Tactical Positioning
Market Moves
Red sweep victory
Trump’s victory in becoming the 47th President of the United States marks an historic comeback. Addressing supporters, Trump predicted a “golden age” for the United States, arguing that America had given the Republican Party a powerful mandate. The Republican Party’s control of the White House and both houses of Congress will provide them with greater leeway to implement their agenda. This will have major implications for US trade, fiscal, immigration, climate change, and foreign policies. Trump’s proposed trade tariffs are designed to boost domestic production at home but could spark reactionary policies against the US and issues with supply chains. His pledges to reduce corporate taxes and implement new tax cuts could boost growth but will also increase US debt and exert upward pressure on inflation.
Trump’s comeback sent global markets into a frenzy as they scrambled to price in a new regime for the world’s largest economy. Wall Street stocks hit a record high with a broad-based equity rally as investors expected a faster-growing US economy from the president-elect’s plans, which would benefit a wider range of sectors beyond highly valued mega-cap tech stocks. The dollar index, a measure of the currency against a basket of rivals, rose by 1.6%, marking its biggest one-day gain in two years. Bond prices fell to reflect concerns that interest rates may not fall as quickly if the economy is strong, while commodity prices fell as investors anticipate that higher tariffs might hinder global growth. European and Chinese stocks fell as Trump’s proposed tariff policies threaten their exports and economic growth.
Clouded monetary policy
The Federal Reserve (“Fed”) cut its benchmark interest rate by 25 basis points to 4.5-4.75%, two days after the election result. Fed Chair Jerome Powell stated that the risks to achieving both stable inflation and a healthy job market are now roughly balanced. While expectations of further rate cuts are clouded by potential upward pressure on growth and consumer prices from Trump’s economic agenda, Powell declined to speculate on how the new US administration might impact monetary policy. There are concerns that the Fed’s independence could be in jeopardy given Trump’s previous consideration of removing Powell as Chair and the new President’s desire for greater influence over monetary policy. Powell has confirmed he will not step down early.
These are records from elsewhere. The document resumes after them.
(* ===== verification/Settling.v ===== *)
(** With the services answering, the worker fails at an entry only on overflow.

    [fits s d Q]: the statement [s] ends with [Q], or fails because a number does not
    fit its DECIMAL(20,8) column; [runs] is the same for a transaction body.  An
    entry that may be booked passes every other check: the rows are there, the ids
    parse, the buyer can pay. *)

From S2P Require Import Prelude Json Types Router State Ledger Matching Sweep Invariant.
From S2P Require Import Events Commands Lease Repository Statements DbWorker Projection Persistence Account DatabaseAccount.
Local Open Scope Z_scope.

(** ** Statements *)

Definition fits {A} (s : Stmt A) (d : DB) (Q : A → DB → Prop) : Prop :=
  match s d with inl e => e = numeric_overflow | inr (a, d') => Q a d' end.

Lemma fits_bind {A B} (m : Stmt A) (k : A → Stmt B) d Q :
  fits m d (λ a d', fits (k a) d' Q) → fits (sbind m k) d Q.
Proof. unfold fits, sbind. by destruct (m d) as [e|[a d']]. Qed.

Lemma fits_mono {A} (s : Stmt A) d (Q Q' : A → DB → Prop) : fits s d Q → (∀ a d', Q a d' → Q' a d') → fits s d Q'.
Proof. unfold fits. destruct (s d) as [e|[a d']]; eauto. Qed.
Lemma fits_sget d (Q : DB → DB → Prop) : Q d d → fits sget d Q.
Proof. done. Qed.
Lemma fits_swrite f d (Q : () → DB → Prop) : Q () (f d) → fits (swrite f) d Q.
Proof. done. Qed.
Lemma fits_sret {A} (a : A) d (Q : A → DB → Prop) : Q a d → fits (sret a) d Q.
Proof. done. Qed.
Lemma fits_require e b d (Q : () → DB → Prop) : b = true → Q () d → fits (require e b) d Q.
Proof. by intros ->. Qed.
Lemma fits_in_range v d (Q : Z → DB → Prop) : Q v d → fits (in_range v) d Q.
Proof. intros HQ. unfold fits, in_range, sbind, require. by destruct (decimal_ok v). Qed.
Lemma fits_decimal n d (Q : Z → DB → Prop) : n_Valid n = true → Q (decimal_units n) d → fits (decimal_column n) d Q.
Proof. intros Hv HQ. apply fits_bind, fits_require; [done|]. by apply fits_in_range. Qed.
Lemma fits_nullable n d (Q : option Z → DB → Prop) :
  n_Valid n = true → Q (Some (decimal_units n)) d → fits (nullable_column n) d Q.
Proof. intros Hv HQ. unfold nullable_column. rewrite Hv. by apply fits_bind, fits_in_range. Qed.
Lemma fits_one_of l s d (Q : () → DB → Prop) : s ∈ l → Q () d → fits (one_of l s) d Q.
Proof. intros Hs. by apply fits_require, bool_decide_eq_true_2. Qed.
Lemma fits_references {A} (table : DB → gmap UUID A) i d (Q : () → DB → Prop) :
  is_Some (table d !! i) → Q () d → fits (references table i) d Q.
Proof. intros Hi HQ. apply fits_bind. by apply fits_require; [apply bool_decide_eq_true_2|]. Qed.
Lemma fits_unique {K A} `{Countable K} (table : DB → gmap K A) k d (Q : () → DB → Prop) :
  table d !! k = None → Q () d → fits (unique_key table k) d Q.
Proof. intros Hk HQ. apply fits_bind. by apply fits_require; [apply bool_decide_eq_true_2|]. Qed.

(** [sql_fits] goes through a statement, leaving the checks that need the rows. *)
Ltac sql_fits :=
  repeat match goal with
  | |- fits (sbind _ _) _ _ => apply fits_bind
  | |- fits (require _ _) _ _ => apply fits_require; [done|]
  | |- fits (varchar _ _) _ _ => apply fits_require; [done|]
  | |- fits (in_range _) _ _ => apply fits_in_range
  | |- fits (decimal_column _) _ _ => apply fits_decimal; [done|]
  | |- fits (nullable_column _) _ _ => apply fits_nullable; [done|]
  | |- fits (one_of _ _) _ _ => apply fits_one_of; [set_solver|]
  | |- fits (references _ _) _ _ => apply fits_references; [done|]
  | |- fits (unique_key _ _) _ _ => apply fits_unique; [done|]
  | |- fits sget _ _ => apply fits_sget
  | |- fits (swrite _) _ _ => apply fits_swrite
  | |- fits (sret _) _ _ => apply fits_sret
  end.

Section statements.
Context `{Packages}.

Lemma DeductBalance_fits b n d ub :
  db_users d !! b = Some ub → n_Valid n = true → decimal_units n ≤ u_Balance ub →
  fits (DeductBalance b n) d (λ k _, k = 1).
Proof.
  intros Hb Hv Hle. unfold DeductBalance. sql_fits. rewrite Hb, Hv, (proj2 (Z.leb_le _ _) Hle). simpl. sql_fits. done.
Qed.

Lemma AddBalance_fits s n d : n_Valid n = true → fits (AddBalance s n) d (λ _ _, True).
Proof. intros Hv. unfold AddBalance. sql_fits. destruct (db_users d !! s); sql_fits; done. Qed.

Lemma IncrementEventVolume_fits ev n d : n_Valid n = true → fits (IncrementEventVolume ev n) d (λ _ _, True).
Proof. intros Hv. unfold IncrementEventVolume. sql_fits. destruct (db_events d !! ev); sql_fits; done. Qed.

Lemma UpdateOrderFill_fits i n st d :
  n_Valid n = true → st ∈ order_statuses → fits (UpdateOrderFill i n st) d (λ _ _, True).
Proof. intros Hv Hs. unfold UpdateOrderFill. sql_fits. destruct (db_orders d !! i); sql_fits; done. Qed.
The release of the US Consumer Price Index (“CPI”) data, which rose in line with expectations to 2.6% year-over-year in October, led to a relief rally in bonds as it increased expectations of an additional quarter-point cut at the next Fed meeting to an 82.5% chance. The “core” CPI, which excludes volatile food and energy prices, held steady at 3.3% on an annual basis. A subsequent comment from Powell, reaffirming that the Fed is in no rush to cut rates, brought the odds of a December cut down to 61.9%.
US outperformance widens
The decline in European equities following the US election results has caused European markets to lag behind the US market by a record margin. While US stocks have surged by 24.6% this year, European stocks have risen by less than 10%. The euro has fallen to a one-year low of around $1.05, as investors anticipate slower growth in Europe and more interest rate cuts by the European Central Bank. Since the financial crisis, the US, driven by the rise of tech giants, has performed significantly better than Europe which is still dominated by banking, energy, consumer and industrial sectors.
Economic Updates
Eurozone GDP grew by 0.4% in the third quarter, sustaining hopes for a soft economic landing. The European Commission forecasts 0.8% growth for 2024, though Germany is expected to contract by 0.1%. Employment rose by 0.2% in the third quarter, following a 0.1% increase in the previous three months.
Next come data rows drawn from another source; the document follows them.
(* ===== verification/EngineAccount.v ===== *)
(** The engine as an account: what a command does to the ledger, the books and
    the order table is what the entries it announces say.

    [FundsShow]: balances and positions show the account; [OrdersShow]: so do the
    orders of the table.  The engine may start with shares the account does not
    know of ([endow]): only what moves afterwards is announced. *)

From S2P Require Import Prelude Json Types Router State Ledger Matching Sweep Invariant Settle.
From S2P Require Import Events Outbox Depth Commands Handlers Register Match Sections Commanding.
From S2P Require Import Repository Statements DbWorker Projection Account Pipeline.
From Stdlib Require Import Ascii.
Local Open Scope Z_scope.

(** ** What the engine shows *)

(** A user the engine has not heard of counts as one with the starting balance. *)
Definition credit (e : Engine) (u : string) : Z :=
  match balances e !! u with Some b => bal_Available b + bal_Reserved b | None => DefaultStartingBalance end.

Definition held (e : Engine) (k : string) : Z :=
  pos_Available (positionOf e k) + pos_Reserved (positionOf e k).

Definition colonfree (s : string) : Prop := free_of ":"%char s = true.

Record FundsShow (endow : string * string * string → Z) (e : Engine) (a : Account) : Prop := {
  fs_cash u : a_cash a u = credit e u * tick4;
  fs_shares u ev oc : colonfree u → colonfree ev →
    a_shares a (u, ev, oc) = (held e (positionKey u ev oc) - endow (u, ev, oc)) * share
}.

Definition OrdersShow (tbl : gmap string nat) (h : list Order) (a : Account) : Prop :=
  ∀ i, a_orders a i = (λ p, lineOf (deref h p)) <$> tbl !! i.

(** The status follows from the fill, unless the order was taken back. *)
Definition status_ok (o : Order) : Prop :=
  o_Status o = StatusCanceled ∨ o_Status o = status_of (o_Quantity o) (o_FilledQuantity o).

Lemma positionKey_inj u ev oc u' ev' oc' :
  colonfree u → colonfree ev → colonfree u' → colonfree ev' →
  positionKey u ev oc = positionKey u' ev' oc' → (u, ev, oc) = (u', ev', oc').
Proof.
  intros Hu Hev Hu' Hev' [-> Heq]%free_of_split; [|done..].
  apply free_of_split in Heq as [-> ->]; done.
Qed.

Lemma credit_put u b e v :
  credit (putBalance u b e) v = if decide (u = v) then bal_Available b + bal_Reserved b else credit e v.
Proof. unfold credit, putBalance. simpl. rewrite lookup_insert. by case_decide. Qed.

Lemma credit_known e u :
  is_Some (balances e !! u) → credit e u = bal_Available (balanceOf e u) + bal_Reserved (balanceOf e u).
Proof. intros [b Hb]. unfold credit, balanceOf. by rewrite Hb. Qed.

Lemma held_put k p e k' :
  held (putPosition k p e) k' = if decide (k = k') then pos_Available p + pos_Reserved p else held e k'.
Proof. unfold held. rewrite positionOf_put. by case_decide. Qed.

(** The two maps decide what is shown. *)
Lemma FundsShow_core endow e e' a :
  balances e' = balances e → positions e' = positions e → FundsShow endow e a → FundsShow endow e' a.
Proof.
  intros Hb Hp [Hc Hs]. split; intros; unfold credit, held, positionOf; rewrite ?Hb, ?Hp; [apply Hc|by apply Hs].
Qed.

Lemma FundsShow_heap endow f e a : FundsShow endow e a → FundsShow endow (with_heap f e) a.
Proof. by apply FundsShow_core. Qed.

(** Moving an amount between available and reserved shows nothing. *)
Lemma FundsShow_putBalance endow e a u b :
  bal_Available b + bal_Reserved b = credit e u → FundsShow endow e a → FundsShow endow (putBalance u b e) a.
Proof.
  intros Hb [Hc Hs]. split; [|done]. intros v. rewrite credit_put. case_decide; subst; rewrite ?Hb; apply Hc.
Qed.

Lemma FundsShow_putPosition endow e a k p :
  pos_Available p + pos_Reserved p = held e k → FundsShow endow e a → FundsShow endow (putPosition k p e) a.
Proof.
  intros Hp [Hc Hs]. split; [done|]. intros u ev oc Hu Hev. rewrite held_put. case_decide; subst; rewrite ?Hp; by apply Hs.
Qed.

(** ** Settlement *)

Section settle.
Context (endow : string * string * string → Z).

(** The ids of a trade are without colons, and its parties have accounts. *)
Record known (e : Engine) (t : Trade) : Prop := {
  kn_buyer : is_Some (balances e !! t_BuyerID t);
  kn_seller : is_Some (balances e !! t_SellerID t);
  kn_buyer_free : colonfree (t_BuyerID t);
  kn_seller_free : colonfree (t_SellerID t);
  kn_event_free : colonfree (t_EventID t)
}.

Section one.
Context (e : Engine) (t : Trade) (ts : list Trade) (b s : nat).
Hypotheses (HI : Inv (t :: ts) e) (Hts : Forall (trade_ok e) ts) (HP : parties e t b s) (Hk : known e t).

Lemma settle_balances v : is_Some (balances e !! v) → is_Some (balances (settleTradeLocked t e) !! v).
Proof.
  intros Hv. rewrite (settle_eq e t ts b s HI Hts HP). simpl.
  by do 2 (apply lookup_insert_is_Some'; right).
Qed.

Lemma settle_credit v :
  credit (settleTradeLocked t e) v * tick4 = credit e v * tick4 + cashFlow v t.
Proof.
  rewrite (settle_eq e t ts b s HI Hts HP). unfold settled_accounts, cashFlow, costOfTrade.
  change (credit (with_heap ?f ?e)) with (credit e).
  change (credit (putPosition ?k ?p ?e)) with (credit e). rewrite credit_put.
  change (credit (putPosition ?k ?p ?e)) with (credit e). rewrite credit_put.
  pose proof (pt_users _ _ _ _ HP) as Hne. destruct Hk as [Hb Hs _ _ _].
  destruct (seqb_spec (t_SellerID t) v) as [<-|Hv].
  - rewrite decide_True by done. rewrite (credit_known _ _ Hs), (seqb_ne _ _ Hne). simpl. lia.
  - rewrite decide_False by done. destruct (seqb_spec (t_BuyerID t) v) as [<-|Hv'].
    + rewrite decide_True by done. rewrite (credit_known _ _ Hb). simpl. lia.
    + rewrite decide_False by done. lia.
Qed.

Lemma settle_held u ev oc : colonfree u → colonfree ev →
  held (settleTradeLocked t e) (positionKey u ev oc) * share =
    held e (positionKey u ev oc) * share + shareFlow (u, ev, oc) t.
Proof.
  intros Hu Hev. destruct Hk as [_ _ Hbf Hsf Hef]. pose proof (pt_users _ _ _ _ HP) as Hne.
  assert (∀ x, colonfree x → bool_decide (positionKey x (t_EventID t) (t_Outcome t) = positionKey u ev oc) =
    bool_decide ((u, ev, oc) = (x, t_EventID t, t_Outcome t))) as Hkey.
  { intros x Hx. apply bool_decide_ext. split; [|by intros [= -> -> ->]].
    intros Heq. symmetry. by apply positionKey_inj. }
  pose proof (Hkey _ Hbf) as Hkb. pose proof (Hkey _ Hsf) as Hks.
  rewrite (settle_eq e t ts b s HI Hts HP). unfold settled_accounts, shareFlow.
  change (held (with_heap ?f ?e)) with (held e). rewrite held_put.
  change (held (putBalance ?k ?p ?e)) with (held e). rewrite held_put.
  change (held (putBalance ?k ?p ?e)) with (held e).
  repeat case_bool_decide; try done; repeat case_decide; simplify_eq; try done;
    repeat match goal with E : positionKey _ _ _ = positionKey _ _ _ |- _ => rewrite <- E end; unfold held; simpl; try lia.
Qed.

Lemma settle_funds a : FundsShow endow e a →
  FundsShow endow (settleTradeLocked t e) (post (Executed t) a) ∧ costOfTrade t ≤ a_cash a (t_BuyerID t).
Proof.
  intros [Hc Hs]. split; [split|].
  - intros u. simpl. by rewrite settle_credit, Hc.
  - intros u ev oc Hu Hev. simpl. rewrite Hs by done. pose proof (settle_held u ev oc Hu Hev). lia.
  - rewrite Hc, (credit_known _ _ (kn_buyer _ _ Hk)). unfold costOfTrade.
    destruct (parties_cover e t ts b s HI Hts HP) as (_ & _ & Hcost & _ & Hb & _).
    pose proof (balance_bound e (inv_accounts _ _ HI) (t_BuyerID t)) as (? & _).
    assert (t_Quantity t * t_Price t ≤ bal_Reserved (balanceOf e (t_BuyerID t))) by lia.
    unfold tick4. lia.
Qed.
End one.

(** The buyers of a list of trades can pay, one after the other. *)
Fixpoint payable (a : Account) (ts : list Trade) : Prop :=
  match ts with
  | [] => True
  | t :: ts => costOfTrade t ≤ a_cash a (t_BuyerID t) ∧ payable (post (Executed t) a) ts
  end.

Lemma settle_batch_funds ts : ∀ e a,
  Inv ts e → Forall (trade_ok e) ts → Forall (known e) ts → FundsShow endow e a →
  let e' := foldl (λ e trade, settleTradeLocked trade e) e ts in
  FundsShow endow e' (postAll (Executed <$> ts) a) ∧ payable a ts ∧
  ∀ v, is_Some (balances e !! v) → is_Some (balances e' !! v).
Proof.
  induction ts as [|t ts IH]; intros e a HI Hok Hk Ha; simpl; [done|].
  apply Forall_cons in Hok as [(b & s & HP) Hok], Hk as [Hkt Hk].
  destruct (settle_funds e t ts b s HI Hok HP Hkt a Ha) as [Ha' Hpay].
  pose proof (settle_balances e t ts b s HI Hok HP) as Hbal.
  assert (relocked e (settleTradeLocked t e)) as Hr.
  { split; [by eapply settle_length|intros p; by eapply settle_unlocked|..];
      by apply (settle_frame e t ts b s HI Hok HP). }
  destruct (IH (settleTradeLocked t e) (post (Executed t) a)) as (H1 & H2 & H3); [|by eapply trades_relocked| |done|].
  - by eapply settle_Inv.
  - eapply Forall_impl; [exact Hk|]. intros t' []. split; auto.
  - split_and!; [done|done|done|]. eauto.
Qed.

Lemma release_funds e p a :
  Accounts e → (p < length (heap e))%nat → is_Some (balances e !! o_UserID (deref (heap e) p)) →
  FundsShow endow e a →
  FundsShow endow (releaseOrderLocked p e) a ∧
  ∀ v, is_Some (balances e !! v) → is_Some (balances (releaseOrderLocked p e) !! v).
Proof.
  intros HA Hp Hk Ha. destruct (release_ranges e p HA Hp) as (H0 & _).
  destruct (decide (o_LockedFunds (deref (heap e) p) = 0)) as [E|].
  { rewrite release_nothing by lia. done. }
  rewrite (release_eq e p HA Hp) by lia. unfold release_accounts. split.
  - apply FundsShow_heap. destruct (_ =s _).
    + apply FundsShow_putBalance; [|done]. rewrite credit_known by done. simpl. lia.
    + apply FundsShow_putPosition; [|done]. unfold held. simpl. lia.
  - intros v Hv. destruct (_ =s _); simpl; [|done]. apply lookup_insert_is_Some'. by right.
Qed.
End settle.

(** ** Matching *)

Section matching.
Context `{Environment}.

(** The ids of the trades of a sweep are drawn one after the other. *)
Lemma sweep_ids p l : ∀ h t h' keep trs t',
  sweep p h l t = (h', keep, trs, t') →
  t_ID <$> trs = uuid_NewString <$> seq t (length trs) ∧ t' = (t + length trs)%nat.
Proof.
  induction l as [|q l IH]; intros h t h' keep trs t'; simpl.
  { intros [= <- <- <- <-]. simpl. split; [done|lia]. }
  destruct (_ <=? 0). { intros [= <- <- <- <-]. simpl. split; [done|lia]. }
  destruct (eligible _ _).
  - destruct (sweep p (fillPair h p q) l (S t)) as [[[h1 k1] ts1] t1] eqn:E. intros [= <- _ <- <-].
    destruct (IH _ _ _ _ _ _ E) as [Hi ->]. split; [|simpl; lia]. by rewrite fmap_cons, Hi.
  - destruct (sweep p h l t) as [[[h1 k1] ts1] t1] eqn:E. intros [= <- _ <- <-]. by eapply IH.
Qed.

(** Every trade of a sweep is booked on the rows of its two orders. *)
Section lines.
Context (p : nat) (tbl : gmap string nat).

Record tabled (h : list Order) (l : list nat) : Prop := {
  tb_ids : ∀ i r, tbl !! i = Some r → o_ID (deref h r) = i;
  tb_taker : tbl !! o_ID (deref h p) = Some p;
  tb_makers : ∀ q, q ∈ l → tbl !! o_ID (deref h q) = Some q;
  tb_live : o_Status (deref h p) = StatusPending
}.

Lemma fillPair_lines h q l t a :
  sweepable p h (q :: l) → 0 < o_RemainingQuantity (deref h p) → tabled h (q :: l) → OrdersShow tbl h a →
  OrdersShow tbl (fillPair h p q) (post (Executed (tradeOf h p q t)) a) ∧ tabled (fillPair h p q) l ∧
  sides a (tradeOf h p q t).
Proof.
  intros Hs Hr [Hids Htk Hmk Hlive] Ha.
  destruct (sweepable_head p h q l Hs) as (Hp & Hq & Hpq & Hpl & Hql & Hqp & Hrq).
  pose proof (Hmk q ltac:(left)) as Hqt. pose proof (fillPair_sweepable p h q l Hs) as Hs'.
  assert (∀ r, static (deref (fillPair h p q) r) = static (deref h r)) as Hst by (intros; by apply fillPair_static).
  assert (o_ID (deref h p) ≠ o_ID (deref h q)) as Hne by (intros E; rewrite E in Htk; congruence).
  set (n := Z.min (o_RemainingQuantity (deref h p)) (o_RemainingQuantity (deref h q))).
  assert (0 < n) as Hn by (destruct Hrq as (_ & ? & _); lia).
  split_and!.
  - intros i. unfold tradeOf. fold n. simpl. unfold fillLine. rewrite !Ha.
    destruct (tbl !! i) as [r|] eqn:Er; simpl; [|by destruct (_ =s i), (_ =s i)].
    pose proof (Hids _ _ Er) as <-. 
    destruct (decide (r = q)) as [->|Hrq'].
    + rewrite seqb_refl, (seqb_ne _ _ Hne). simpl. f_equal. rewrite fillPair_maker by done. fold n. symmetry.
      destruct Hrq as ((?&?&?&?)&?&?). apply lineOf_fill; [done|done|done| |].
      * unfold qty_ok, fillMaker; simpl. lia.
      * unfold withdrawn, fillMaker; simpl. by destruct (_ <=? _).
    + rewrite seqb_ne by congruence. destruct (decide (r = p)) as [->|Hrp].
      * rewrite seqb_refl. simpl. f_equal. rewrite fillPair_taker by done. fold n. symmetry.
        destruct Hqp as (?&?&?&?). apply lineOf_fill; [done|done|done| |].
        -- unfold qty_ok, fillTaker; simpl. lia.
        -- unfold withdrawn, fillTaker; simpl. by rewrite Hlive.
      * rewrite seqb_ne by congruence. by rewrite fillPair_other.
  - split.
    + intros i r Hi. destruct (static_inv _ _ (Hst r)) as (-> & _). by apply Hids.
    + by destruct (static_inv _ _ (Hst p)) as (-> & _).
    + intros r Hrl. destruct (static_inv _ _ (Hst r)) as (-> & _). apply Hmk. by right.
    + by rewrite fillPair_taker.
  - exists (lineOf (deref h p)), (lineOf (deref h q)). simpl. rewrite !Ha, Htk, Hqt. split_and!; [done..|].
    destruct (_ =s _); auto.
Qed.

Lemma fillPair_status h q l r :
  sweepable p h (q :: l) → 0 < o_RemainingQuantity (deref h p) → r ≠ p → status_ok (deref h r) →
  status_ok (deref (fillPair h p q) r).
Proof.
  intros Hs Hp Hr Hok. destruct (sweepable_head p h q l Hs) as (? & ? & Hpq & _ & _ & _ & (?&?&?&?) & ? & _).
  destruct (decide (r = q)) as [->|]; [|by rewrite fillPair_other].
  rewrite fillPair_maker by done. right. unfold fillMaker, status_of. simpl.
  destruct (Z.eqb_spec (o_FilledQuantity (deref h q) + Z.min (o_RemainingQuantity (deref h p)) (o_RemainingQuantity (deref h q))) 0); [lia|].
  match goal with |- (if ?b then _ else _) = if ?c then _ else _ => assert (b = c) as -> by lia end. done.
Qed.

Fixpoint placed (a : Account) (ts : list Trade) : Prop :=
  match ts with
  | [] => True
  | t :: ts => sides a t ∧ placed (post (Executed t) a) ts
  end.

Lemma sweep_lines l : ∀ h t h' keep trs t' a,
  sweepable p h l → sweep p h l t = (h', keep, trs, t') → tabled h l → OrdersShow tbl h a →
  OrdersShow tbl h' (postAll (Executed <$> trs) a) ∧ placed a trs ∧ o_Status (deref h' p) = StatusPending ∧
  ∀ r, r ≠ p → status_ok (deref h r) → status_ok (deref h' r).
Proof.
  induction l as [|q l IH]; intros h t h' keep trs t' a Hs Hsw Ht Ha; simpl in Hsw.
  { injection Hsw as <- <- <- <-. split_and!; [done|done|apply Ht|done]. }
  destruct (Z.leb_spec (o_RemainingQuantity (deref h p)) 0).
  { injection Hsw as <- <- <- <-. split_and!; [done|done|apply Ht|done]. }
  destruct (eligible _ _) eqn:He.
  - destruct (sweep p (fillPair h p q) l (S t)) as [[[h1 k1] ts1] t1] eqn:E. injection Hsw as <- <- <- <-.
    destruct (fillPair_lines h q l t a) as (Ha1 & Ht1 & Hsd); [done|lia|done|done|].
    destruct (IH _ _ _ _ _ _ _ (fillPair_sweepable _ _ _ _ Hs) E Ht1 Ha1) as (Ha2 & Hpl & Hp & Hst).
    split_and!; [done|by split|done|]. intros r Hr Hok. apply Hst; [done|].
    by apply (fillPair_status h q l).
  - destruct (sweep p h l t) as [[[h1 k1] ts1] t1] eqn:E. injection Hsw as <- <- <- <-.
    eapply IH; [by eapply sweepable_cons_inv|exact E| |done].
    destruct Ht as [? ? Hmk ?]. split; [done|done| |done]. intros r Hr. apply Hmk. by right.
Qed.
End lines.
End matching.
The UK economy slowed in the third quarter, with GDP up 0.1%, down from an increase of 0.5% in the previous quarter. A 0.1% contraction in September, largely driven by weaker manufacturing, contributed to this slowdown. Annual wage growth excluding bonuses averaged 4.8%, the lowest in over two years.
In China CPI rose slightly less than expected at 0.3% year-on-year in October, driven mainly by lower food and energy prices, whilst core inflation increased by 0.2%. The producer price index fell 2.9%, continuing deflation in factory gate prices since late 2022. Retail sales rose 4.8% year-on-year, exceeding expectations.